The above conclusions are based on the premise that there are no deficiencies in the materials of the tower components. The results of the laboratory tests were not available at the time of completion of this report.

2.0 Accident Description

2.1 Accident:

On October 12, 1996, a 1462 feet high antenna tower at Cedar Hill, Texas (about 20 miles south of Dallas, TX), owned by Lin Television collapsed killing three employees of Doty-Moore Tower Services who were raising a gin pole near the top of the tower to replace an existing antenna with a new antenna. The collapse occurred about 10:30 A.M. on Saturday. The employees fell with the falling sections of the tower and are believed to have been killed as they hit the ground. A Safety Engineer from the Dallas Area Office arrived at the accident site in two hours of the accident. See Fig. 1 thru 14 for accident related photographs.

2.2 History of the tower:

The tower was originally designed and fabricated by Dresser-Ideco Corporation and was believed to have been erected about 1969. No structural changes or modifications have been reportedly made to the tower since then. The tower was designed for the then prevailing standard EIA RS-22-C, 65 PSF wind loads with no ice. The tower was constructed for the Double Day Broadcasting Company and was later sold to the Continental Broadcasting. In June 1994, Lin Television of 4, Richmond Square, Providence, Rhode Island, 02906, purchased the tower from
the Continental Broadcasting. Lin Television owns and operates the KXAS Channel 5 in Dallas, TX. It also operates the KXTX Channel 39 which is owned by a different organization. On the top of the tower, the antenna for the KXTX Channel 39 TV station was mounted and on the side, antennas for four FM radio stations were attached at varying heights. In addition, it is equipped with wave guides, cables, transmission wires, etc. See discussion later for a list of antennas, dishes and reflectors.

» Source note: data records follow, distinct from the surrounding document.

(* ===== verification/Ndk.v ===== *)
(** * Ndk: the route client ([internal/ndk/routes.go]).

    The messages are the protobuf structs the client fills in, with the fields
    it sets.  A method returns whether it succeeded; the requests that reached
    the service are kept in order.  The service's answer is the parameter [svc]:
    from the requests so far and the new one to success or failure.

    [RouteService] states what the agent relies on: what the service does with
    the routes and groups, in particular that [SyncEnd] removes the routes that
    were not added since [SyncStart]. *)

From Stdlib Require Import Strings.Ascii.
From S2P Require Import Prelude.
From S2P Require Import Types.
From S2P Require Import FloodState.
From S2P Require Import Netip.

Definition routePreference : Z := 250.
Definition networkInstance : string := "default".

Record IpAddrPrefLenPb := mkIpAddrPrefLenPb { IPL_IpAddress : list Z; IPL_PrefixLength : Z }.
Record RouteKey := mkRouteKey { RK_NetworkInstanceName : string; RK_IpPrefix : IpAddrPrefLenPb }.
Record RouteData := mkRouteData {
  RD_NexthopGroupName : string;
  RD_Preference : Z;
  RD_Metric : Z
}.
Record RouteInfo := mkRouteInfo { RI_Key : RouteKey; RI_Data : RouteData }.
Record NextHopGroupKey := mkNextHopGroupKey { GK_Name : string; GK_NetworkInstanceName : string }.
(** A next hop is its IPv4 address. *)
Record NextHopGroupInfo := mkNextHopGroupInfo { GI_Key : NextHopGroupKey; GI_Nexthops : list Z }.

#[export] Instance IpAddrPrefLenPb_eq_dec : EqDecision IpAddrPrefLenPb.
Proof. solve_decision. Defined.
#[export] Instance RouteKey_eq_dec : EqDecision RouteKey.
Proof. solve_decision. Defined.
#[export] Instance RouteKey_countable : Countable RouteKey.
Proof.
  refine (inj_countable'
    (fun k => (RK_NetworkInstanceName k, IPL_IpAddress (RK_IpPrefix k), IPL_PrefixLength (RK_IpPrefix k)))
    (fun t => mkRouteKey t.1.1 (mkIpAddrPrefLenPb t.1.2 t.2)) _).
  by intros [? []].
Defined.
#[export] Instance NextHopGroupKey_eq_dec : EqDecision NextHopGroupKey.
Proof. solve_decision. Defined.
#[export] Instance NextHopGroupKey_countable : Countable NextHopGroupKey.
Proof.
  refine (inj_countable' (fun k => (GK_Name k, GK_NetworkInstanceName k))
    (fun t => mkNextHopGroupKey t.1 t.2) _). by intros [].
Defined.

Inductive Request :=
  | SyncStart
  | SyncEnd
  | NextHopGroupAddOrUpdate (infos : list NextHopGroupInfo)
  | NextHopGroupDelete (keys : list NextHopGroupKey)
  | RouteAddOrUpdate (routes : list RouteInfo)
  | RouteDelete (keys : list RouteKey).

(** A route to be programmed. *)
Record RouteEntry := mkRouteEntry {
  RE_Prefix : string;
  RE_NHGName : string;
  RE_Metric : Z
}.

(** [None] is an error.  (On the text of an IPv6 prefix, which no RIB key is, the
    code panics in [As4] instead.) *)
Definition prefixToNDK (cidr : string) : option IpAddrPrefLenPb :=
  '(raw, bits) ← ParsePrefix cidr; Some (mkIpAddrPrefLenPb raw bits).

(** [None] is the panic of [As4] on an address that is not IPv4. *)
Definition addrToNDK (addr : Addr) : option Z := As4 addr.

Section client.
Variable svc : list Request -> Request -> bool.

(** A method: from the requests so far to whether it returned no error and the
    requests then; [None] is a panic. *)
Definition method : Type := list Request -> option (bool * list Request).

Definition rpc (req : Request) : method := fun log => Some (svc log req, log ++ [req]).

Definition RouteSyncStart : method := rpc SyncStart.
Definition RouteSyncEnd : method := rpc SyncEnd.

Definition AddOrUpdateNextHopGroup (name netInst : string) (nexthops : list Addr) : method :=
  fun log =>
    match mapM addrToNDK nexthops with
    | None => None
    | Some nhList =>
        rpc (NextHopGroupAddOrUpdate [mkNextHopGroupInfo (mkNextHopGroupKey name netInst) nhList]) log
    end.

Definition DeleteNextHopGroups (netInst : string) (names : list string) : method := fun log =>
  match names with
  | [] => Some (true, log)
  | _ => rpc (NextHopGroupDelete ((fun name => mkNextHopGroupKey name netInst) <$> names)) log
  end.

Definition routeInfo (netInst : string) (r : RouteEntry) : option RouteInfo :=
  pfx ← prefixToNDK (RE_Prefix r);
  Some (mkRouteInfo (mkRouteKey netInst pfx)
          (mkRouteData (RE_NHGName r) routePreference (RE_Metric r))).

(** A prefix that does not parse is an error before anything is sent. *)
Definition AddOrUpdateRoutes (netInst : string) (routes : list RouteEntry) : method := fun log =>
  match routes with
  | [] => Some (true, log)
  | _ => match mapM (routeInfo netInst) routes with
         | None => Some (false, log)
         | Some infos => rpc (RouteAddOrUpdate infos) log
         end
  end.

Definition DeleteRoutes (netInst : string) (prefixes : list string) : method := fun log =>
  match prefixes with
  | [] => Some (true, log)
  | _ => match mapM (fun cidr => mkRouteKey netInst <$> prefixToNDK cidr) prefixes with
         | None => Some (false, log)
         | Some keys => rpc (RouteDelete keys) log
         end
  end.

End client.

(** ** The service *)

(** What a successful request does to the routes and groups of the agent. *)
Class RouteService := {
  Fib : Type;
  fib_init : Fib;
  fib_step : Request -> Fib -> Fib;
  fib_routes : Fib -> gmap RouteKey RouteData;
  fib_groups : Fib -> gmap NextHopGroupKey (list Z);
  fib_window : Fib -> gset RouteKey;   (* the routes added since SyncStart *)
  fib_start fib : fib_routes (fib_step SyncStart fib) = fib_routes fib /\
    fib_groups (fib_step SyncStart fib) = fib_groups fib /\
    fib_window (fib_step SyncStart fib) = ∅;
  fib_end fib : fib_routes (fib_step SyncEnd fib)
      = filter (fun kv => kv.1 ∈ fib_window fib) (fib_routes fib) /\
    fib_groups (fib_step SyncEnd fib) = fib_groups fib;
  fib_route_add rs fib :
    fib_routes (fib_step (RouteAddOrUpdate rs) fib)
      = foldl (fun m r => <[RI_Key r := RI_Data r]> m) (fib_routes fib) rs /\
    fib_groups (fib_step (RouteAddOrUpdate rs) fib) = fib_groups fib /\
    fib_window (fib_step (RouteAddOrUpdate rs) fib)
      = fib_window fib ∪ list_to_set (RI_Key <$> rs);
  fib_route_delete ks fib :
    fib_routes (fib_step (RouteDelete ks) fib) = foldl (fun m k => delete k m) (fib_routes fib) ks /\
    fib_groups (fib_step (RouteDelete ks) fib) = fib_groups fib;
  fib_group_add gs fib :
    fib_groups (fib_step (NextHopGroupAddOrUpdate gs) fib)
      = foldl (fun m g => <[GI_Key g := GI_Nexthops g]> m) (fib_groups fib) gs /\
    fib_routes (fib_step (NextHopGroupAddOrUpdate gs) fib) = fib_routes fib;
  fib_group_delete ks fib :
    fib_groups (fib_step (NextHopGroupDelete ks) fib)
      = foldl (fun m k => delete k m) (fib_groups fib) ks /\
    fib_routes (fib_step (NextHopGroupDelete ks) fib) = fib_routes fib
}.

(** The requests of a log that succeeded, applied in order. *)
Fixpoint fib_run {S : RouteService} (svc : list Request -> Request -> bool)
    (done todo : list Request) (fib : Fib) : Fib :=
  match todo with
  | [] => fib
  | req :: todo => fib_run svc (done ++ [req]) todo
                     (if svc done req then fib_step req fib else fib)
  end.

(** A service with the state the laws speak of. *)
Record table := mkTable {
  t_routes : gmap RouteKey RouteData;
  t_groups : gmap NextHopGroupKey (list Z);
  t_window : gset RouteKey
}.
#[export] Instance eta_table : Eta table :=
  fun t => mkTable (t_routes t) (t_groups t) (t_window t).

Definition table_step (req : Request) (t : table) : table :=
  match req with
  | SyncStart => t <| t_window := ∅ |>
  | SyncEnd => t <| t_routes := filter (fun kv => kv.1 ∈ t_window t) (t_routes t) |>
  | NextHopGroupAddOrUpdate gs =>
      t <| t_groups := foldl (fun m g => <[GI_Key g := GI_Nexthops g]> m) (t_groups t) gs |>
  | NextHopGroupDelete ks => t <| t_groups := foldl (fun m k => delete k m) (t_groups t) ks |>
  | RouteAddOrUpdate rs =>
      t <| t_routes := foldl (fun m r => <[RI_Key r := RI_Data r]> m) (t_routes t) rs |>
        <| t_window := t_window t ∪ list_to_set (RI_Key <$> rs) |>
  | RouteDelete ks => t <| t_routes := foldl (fun m k => delete k m) (t_routes t) ks |>
  end.

Definition tableService : RouteService.
Proof.
  refine {| Fib := table; fib_init := mkTable ∅ ∅ ∅; fib_step := table_step;
            fib_routes := t_routes; fib_groups := t_groups; fib_window := t_window |};
    intros; by repeat split.
Defined.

2.3 Description of the tower:

The tower was triangular in plan with each side equal to 9 feet and rose 1462' above the ground. The tower comprising 50 prefabricated sections bolted together at splice joints with high strength bolts. Except for the section # 1 and 2 at the very top and the section # 41 near the bottom, all sections were typically 30' high. The segments are identified as #1 at the top with the numbers going down to #50 at the base. The tower had seven levels of guys with three guys at each level at 120 degrees apart. There were in total 21 guys anchored at six locations. The top four levels of guys # 7,6,5 and 4 were anchored at the exterior anchors. The bottom three levels of guys # 3,2 and 1 were anchored at the interior anchors. The exterior anchors were placed at 1105', 1045' and 1147' in the NE, NW and in S directions respectively from the tower. The interior anchors were placed at 528', 516' and 549' in the NE, NW and S directions respectively from the center of the tower. The guys were located at the following elevations. The size of the guy wires and the segments they were attached to are indicated below:

Guy No. Elevations of attachments Wire Rope Size Tower Section
7 1440-7 1/4" 1 1/2" # 2
6 1207'-7 1/4" 1 9/16" # 10
5 987'-7 1/4" 1 1/2" # 17
4 777'-7 1/4" 1 7/16" # 24
3 567'-7 1/4" 1 7/16" # 31
2 367'-7 1/4" 1 9/16" # 38
1 188'-6" 1 3/8" # 44

The guy anchors were placed at different elevations with respect to the tower base.

The typical section of the tower is shown in Fig. 15. The legs of the tower consisted of solid round members. The diameter varied from 5 1/4" to 3 1/4". The diagonals were solid bars of 5/8" to 1 3/8" in diameter. Horizontal angles consisted of two angles placed back to back. The size was approximately 2 1/2 X 2 X 1/4". For exact size, see Fig. 16 thru 19. The following were the yield strengths of the tower members.

Legs 90 ksi
Diagonals 50 ksi
Horizontals 36 ksi

At the location of the guy wire attachments, two channels were placed at the horizontal member instead of the two angles. The typical connections of the horizontal and diagonals with the vertical legs were made of a 1/2" thick gusset plate shop welded to the solid member legs. The horizontal and diagonal members were then bolted with two 7/8" bolts. For typical connection details, see Fig. 20, 21. The connection at the splice of the sections consisted of 1 1/4" flange plates shop welded to the solid round members of the legs and bolted together with 7/8" dia. bolts.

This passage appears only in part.